It's beginning to come back to me - how much extra work and how fiddly working with two warp layers is. :)
The above photo shows the first warp all beamed, and the second (upper) warp nearly beamed. I put plastic over the bottom warp beam just to make sure that nothing gets caught on the rakes of the lower beam.
Once both warps are beamed, I start by positioning the lower warp ready for threading. All the bouts are taped to a long stick which then gets taped to the loom just behind the shafts at the bottom with sufficient slack for easy threading. This is my 'normal' position for threading a warp.
Then all the bouts for the upper warp are transferred onto another long stick after putting the plastic back over the bottom beam and the bottom warp.
The second (upper) warp is then suspended from long string loops attached to the top of the loom frame.
I've left the upper stick angled so you can see the two warps, one above the other.
Then I started threading.
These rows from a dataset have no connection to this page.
(** What the environment [envp] must leave as it is for the program to run
    under pseudo like its parent [p]. *)
Record stays_under (envp : list bytes) (p : client_process) : Prop := {
  su_prefix : is_Some (passed envp ($"PSEUDO_PREFIX") (pseudo_env (p_env p) !! $"PSEUDO_PREFIX"));
  su_enabled : passed envp PSEUDO_DISABLED_ (pseudo_env (p_env p) !! PSEUDO_DISABLED_) = Some ($"0");
  su_unload : getenv_in envp ($"PSEUDO_UNLOAD") = None;
  su_passwd : match passed envp ($"PSEUDO_PASSWD") (pseudo_env (p_env p) !! $"PSEUDO_PASSWD") with
              | Some text => NUL ∉ text | None => True end
}.

Lemma plain_stays_under envp p : consistent p -> plain_envp envp -> stays_under envp p.
Proof.
  intros [_ Hp (Hd1 & _) _ _ _ _ Hpw] He.
  split; rewrite ?passed_plain by (done || key); try done. by destruct (plain_no_key envp ($"PSEUDO_UNLOAD") He ltac:(key)).
Qed.

(** C19: a program started by a process of pseudo, with an environment that
    does not turn pseudo off, reads its ids, its root and its directories of
    passwd files from the variables, which are those of the environment, or
    else those of the process; it is enabled, no call of it is passed on for
    want of [pseudo_magic], and it can start programs in the same way.  When
    the environment names none of pseudo's variables it is where the process
    was: with the ids PSEUDO_UIDS and PSEUDO_GIDS carry, which are the real,
    effective and saved ids of the process when its calls wrote the variables,
    in the same root, with all the directories of PSEUDO_PASSWD to search.  An
    environment that still has the values of before a [setuid] or a [chroot]
    takes the program back to them: see [old_environment] below. *)
Theorem child_is_where_parent_was {BC : BuildConfig} {PF : PasswdFallback} {CE : ClientEnv} {SE : StartEnv}
    envp p s1 s' libdir :
  consistent p -> dirs_open -> stays_under envp p ->
  eval_dirs (p_env p) = Some s1 -> pseudo_libdir_path None s1 = Some (s', libdir) -> (variables_set s' <= 18)%nat ->
  exists c ds, exec_process envp p = Some c /\ consistent c /\ p_antimagic c = 0 /\
    passwd_paths (p_passwd c) = Some ds /\
    (let var k := passed envp k (pseudo_env (p_env p) !! k) in
     p_ids c = start_ids (var ($"PSEUDO_UIDS")) (var ($"PSEUDO_GIDS")) /\
     pseudo_chroot (c_paths (p_conn c)) = var ($"PSEUDO_CHROOT") /\
     map (passwd_dir (p_passwd c)) ds = Some <$> passwd_dirs (var ($"PSEUDO_CHROOT")) (var ($"PSEUDO_PASSWD"))) /\
    (plain_envp envp ->
     p_ids c = exec_ids (p_ids p) /\
     (mirrored (p_ids p) -> uids_of (p_ids c) = uids_of (p_ids p) /\ gids_of (p_ids c) = gids_of (p_ids p)) /\
     pseudo_chroot (c_paths (p_conn c)) = pseudo_chroot (c_paths (p_conn p)) /\
     map (passwd_dir (p_passwd c)) ds =
       Some <$> passwd_dirs (pseudo_chroot (c_paths (p_conn p))) (pseudo_env (p_env p) !! $"PSEUDO_PASSWD")).
Proof.
  intros [Hs Hp (Hd1 & Hd2 & Hd3) (Hu1 & Hu2) Hu Hg Hr Hpw] Ho [Sp Sd Su Spw] He Hl Hc.
  destruct (exec_passes envp (p_env p) s1 s' libdir Hs He Hl Hc Su Hu1 Hu2) as [Hx [Hs' He' Hv']].
  unfold exec_process. rewrite Hx. cbn [mbind option_bind]. rewrite start_child.
  pose proof (child_env_lookup s' libdir envp) as Hlk.
  assert (forall k, k ∈ env_keys -> k <> $"PSEUDO_DEBUG" -> k <> $"PSEUDO_EVLOG" -> k ∉ dir_keys ->
    pseudo_env (child_env s' libdir envp) !! k = passed envp k (pseudo_env (p_env p) !! k)) as Hk.
  { intros k K1 K2 K3 K4. destruct (Hlk k K1 K2 K3) as [-> _]. by rewrite Hv'. }
  destruct (init_client_fresh (child_env s' libdir envp)) as (c & ds & Hi & Hcon & Hkept & Hids & Ha & Hw & Hdirs).
  - apply init_settled.
  - done.
  - intros k K1 K2 K3. by destruct (Hlk k K1 K2 K3) as [-> ->].
  - by rewrite Hk by key.
  - by rewrite Hk by key.
  - rewrite Hk by key. unfold passed. rewrite Su, Hu2. by destruct (existsb _ _).
  - by rewrite Hk by key.
  - pose proof (con_root c Hcon) as Hroot. rewrite (kept_vars _ _ Hkept) in Hroot by key.
    rewrite !Hk in Hids, Hdirs by key. rewrite Hk in Hroot by key.
    exists c, ds. split_and!; try done. intros Hplain. rewrite !passed_plain in Hids, Hdirs by (done || key).
    rewrite passed_plain in Hroot by (done || key). rewrite <- Hr in Hroot, Hdirs.
    assert (p_ids c = exec_ids (p_ids p)) as Hex by (rewrite Hids; unfold exec_ids; by rewrite Hu, Hg).
    split_and!; try done. intros Hm. rewrite Hex. destruct (exec_mirrored (p_ids p) Hm) as (? & ? & _). done.
Qed.

(** ** The name of the log file *)

Section LogName.
Context (pid : Z) (name : bytes).

(** What the pattern means. *)
Fixpoint log_name (s : bytes) : bytes :=
  match s with
  | [] => []
  | c :: s' =>
      if bool_decide (c = "%"%char) then
        match s' with
        | [] => []
        | d :: s'' => (if bool_decide (d = "%"%char) then [d] else if bool_decide (d = "d"%char) then decimal pid else name)
                      ++ log_name s''
        end
      else c :: log_name s'
  end.

(** The arguments it takes, in their order. *)
Fixpoint log_args (s : bytes) : list bytes :=
  match s with
  | [] => []
  | c :: s' =>
      if bool_decide (c = "%"%char) then
        match s' with
        | [] => []
        | d :: s'' => (if bool_decide (d = "%"%char) then [] else if bool_decide (d = "d"%char) then [decimal pid] else [name])
                      ++ log_args s''
        end
      else log_args s'
  end.

Lemma two_step_ind (P : bytes -> Prop) :
  P [] -> (forall c, P [c]) -> (forall c d s, P s -> P (d :: s) -> P (c :: d :: s)) -> forall s, P s.
Proof.
  intros H0 H1 H2 s. assert (P s /\ forall c, P (c :: s)) as [H _]; [|done].
  induction s as [|d s [IH1 IH2]]; [by split|]. split; [apply IH2|]. intros c. apply H2; [done|apply IH2].
Qed.

Lemma expand_log (s : bytes) : expand_format s (log_args s) = log_name s.
Proof.
  induction s as [|c|c d s IH1 IH2] using two_step_ind; [done|cbn; by case_bool_decide|].
  cbn [expand_format log_args log_name]. case_bool_decide; [|f_equal; exact IH2].
  destruct (bool_decide_reflect (d = "%"%char)); [cbn [app]; by rewrite IH1|].
  destruct (bool_decide_reflect (d = "d"%char)); cbn [app]; by rewrite IH1.
Qed.

Definition in_order (d q : option nat) (pd pr : option nat) : list bytes :=
  match d, q with
  | Some x, Some y =>
      match pd, pr with
      | None, None => if (x <? y)%nat then [decimal pid; name] else [name; decimal pid]
      | None, Some _ => [decimal pid]
      | Some _, None => [name]
      | Some _, Some _ => []
      end
  | Some _, None => match pd with None => [decimal pid] | Some _ => [] end
  | None, Some _ => match pr with None => [name] | Some _ => [] end
  | None, None => []
  end.

(** What was found before is kept, what is found lies further on. *)
Definition found_at (i : nat) (before after : option nat) : Prop :=
  match before with Some x => after = Some x | None => match after with Some y => (i <= y)%nat | None => True end end.

Lemma found_later i j before after : (i <= j)%nat -> found_at j before after -> found_at i before after.
Proof. unfold found_at. destruct before, after; try done. lia. Qed.

Ltac later := eapply found_later; [|eassumption]; lia.

Lemma scan_args (s : bytes) i pd pr d q :
  scan_log_name i s pd pr = Some (d, q) ->
  log_args s = in_order d q pd pr /\ found_at i pd d /\ found_at i pr q.
Proof.
  revert i pd pr. induction s as [|c|c e s IH1 IH2] using two_step_ind; intros i pd pr H.
  - cbn in H. injection H as <- <-. unfold in_order, found_at. by destruct pd, pr.
  - cbn in H |- *. case_bool_decide; [done|]. injection H as <- <-. unfold in_order, found_at. by destruct pd, pr.
  - cbn [scan_log_name log_args] in H |- *. case_bool_decide as Hc.
    + destruct (bool_decide_reflect (e = "%"%char)) as [He|He].
      { apply IH1 in H as (-> & H1 & H2). split; [done|]. split; later. }
      destruct (bool_decide_reflect (e = "d"%char)) as [Hd|Hd].
      * destruct pd; [done|]. subst e.
        cbn in H. replace (i + 1 + 1)%nat with (i + 2)%nat in H by lia.
        apply IH1 in H as (-> & H1 & H2). cbn [found_at] in H1. subst d.
        split; [|split; [cbn; lia|later]].
        unfold in_order. destruct q as [y|]; [|done]. destruct pr; [done|]. cbn in H2.
        by rewrite (proj2 (Nat.ltb_lt _ _)) by lia.
      * destruct (bool_decide_reflect (e = "s"%char)) as [Hq|Hq]; [|done]. destruct pr; [done|]. subst e.
        cbn in H. replace (i + 1 + 1)%nat with (i + 2)%nat in H by lia.
        apply IH1 in H as (-> & H1 & H2). cbn [found_at] in H2. subst q.
        split; [|split; [later|cbn; lia]].
        unfold in_order. destruct d as [x|]; [|done]. destruct pd; [done|]. cbn in H1.
        by rewrite (proj2 (Nat.ltb_ge _ _)) by lia.
    + apply IH2 in H as (E & H1 & H2). split; [exact E|]. split; later.
Qed.

Lemma log_name_length (s : bytes) :
  (length (log_name s) + 2 * length (log_args s) <= length s + sum_list (length <$> log_args s))%nat.
Proof.
  induction s as [|c|c d s IH1 IH2] using two_step_ind; [done|cbn; case_bool_decide; cbn; lia|].
  cbn [log_name log_args] in IH2 |- *. destruct (bool_decide_reflect (c = "%"%char)); [|cbn [length] in *; lia].
  destruct (bool_decide_reflect (d = "%"%char)); [cbn [app length] in *; lia|].
  destruct (bool_decide_reflect (d = "d"%char)); cbn [app]; rewrite length_app; csimpl; cbn [length] in *; lia.
Qed.

Lemma digits_length_fuel f n acc : (length (digits f n acc) <= f + length acc)%nat.
Proof.
  revert n acc. induction f as [|f IH]; intros n acc; cbn [digits]; [lia|]. cbv zeta.
  case_match; [simpl; lia|]. pose proof (IH (n / 10) (ascii_of_N (Z.to_N (48 + n mod 10)) :: acc)). simpl in *. lia.
Qed.

(** A pattern that is accepted gives the name it describes, in full; one
    without a directive is the name itself, with a doubled percent sign left
    as it is. *)
Theorem log_path_exact (filename : bytes) :
  0 <= pid ->
  match scan_log_name 0 filename None None with
  | None => log_path pid name filename = None
  | Some (None, None) => log_path pid name filename = Some filename
  | Some _ => log_path pid name filename = Some (log_name filename)
  end.
Proof.
  intros Hpid. destruct (scan_log_name 0 filename None None) as [[d q]|] eqn:Hs;
    [|unfold log_path; by rewrite Hs]. destruct (scan_args _ _ _ _ _ _ Hs) as (Ha & _ & _).
  pose proof (log_name_length filename) as Hlen. pose proof (expand_log filename) as He. rewrite Ha in Hlen, He.
  assert (length (decimal pid) <= 10)%nat as Hd.
  { unfold decimal. rewrite (proj2 (Z.ltb_ge _ _)) by lia. etrans; [apply digits_length_fuel|simpl; lia]. }
  unfold log_path. rewrite Hs. cbn [mbind option_bind]. unfold in_order in *.
  destruct d as [d|], q as [q|]; [destruct (d <? q)%nat| | |done]; rewrite He, take_ge; try done; csimpl in Hlen; lia.
Qed.
End LogName.

(** ** A process to start from *)

Definition sample_ids : ids := mkIds 0 1000 0 1000 0 0 0 0 (Some (four_ints 0 1000 0 1000)) None.

Definition sample_process : client_process :=
  mkProc (mkEnv ∅ {[ $"PSEUDO_PREFIX" := $"/opt/p"; $"PSEUDO_DISABLED" := $"0"; $"PSEUDO_UIDS" := four_ints 0 1000 0 1000;
                     $"PSEUDO_CHROOT" := $"/c"; $"PSEUDO_PASSWD" := $"/a:/b" ]} true (mkDebug 0 0) 0)
    (with_paths (mkClient [] [] (Some ($"/c/d")) (Some ($"/d")) (Some ($"/c"))) fresh_conn)
    sample_ids false true 0 false 0 18 (mkPasswd (Some ($"/c")) 1 None None) [].

Lemma sample_consistent : consistent sample_process.
Proof.
  split; try (by vm_compute); try (by split; vm_compute).
  - split; [done|]. intros k _ [v Hv]. cbn in Hv. by rewrite lookup_empty in Hv.
  - eexists. by vm_compute.
  - assert (bool_decide (NUL ∉ $"/a:/b") = true) as H by by vm_compute. by apply bool_decide_eq_true_1 in H.
Qed.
And remembered another 'trick' about working with two layers of warp.
Do NOT wrap the bouts or any part of any bout around either the other layer or other ends in the same bout!
I don't know if you can see it in this photo, but I keep the tape holding the bottom ends taped to the bottom of the shaft while the tape holding ends from the upper ends is taped to the top of the shafts.
This requires a certain amount of 'contortion' on my part, but helps to remind me not to get the ends wrapped around each other.
I'd hoped to be able to thread several ends at a time as is my usual approach to threading, but in the end decided that it was going to be a lot faster in the long run to thread one fat thread, then two skinny ones, tie them in a slip knot, then do the next three ends. Slower by the end, faster by the project.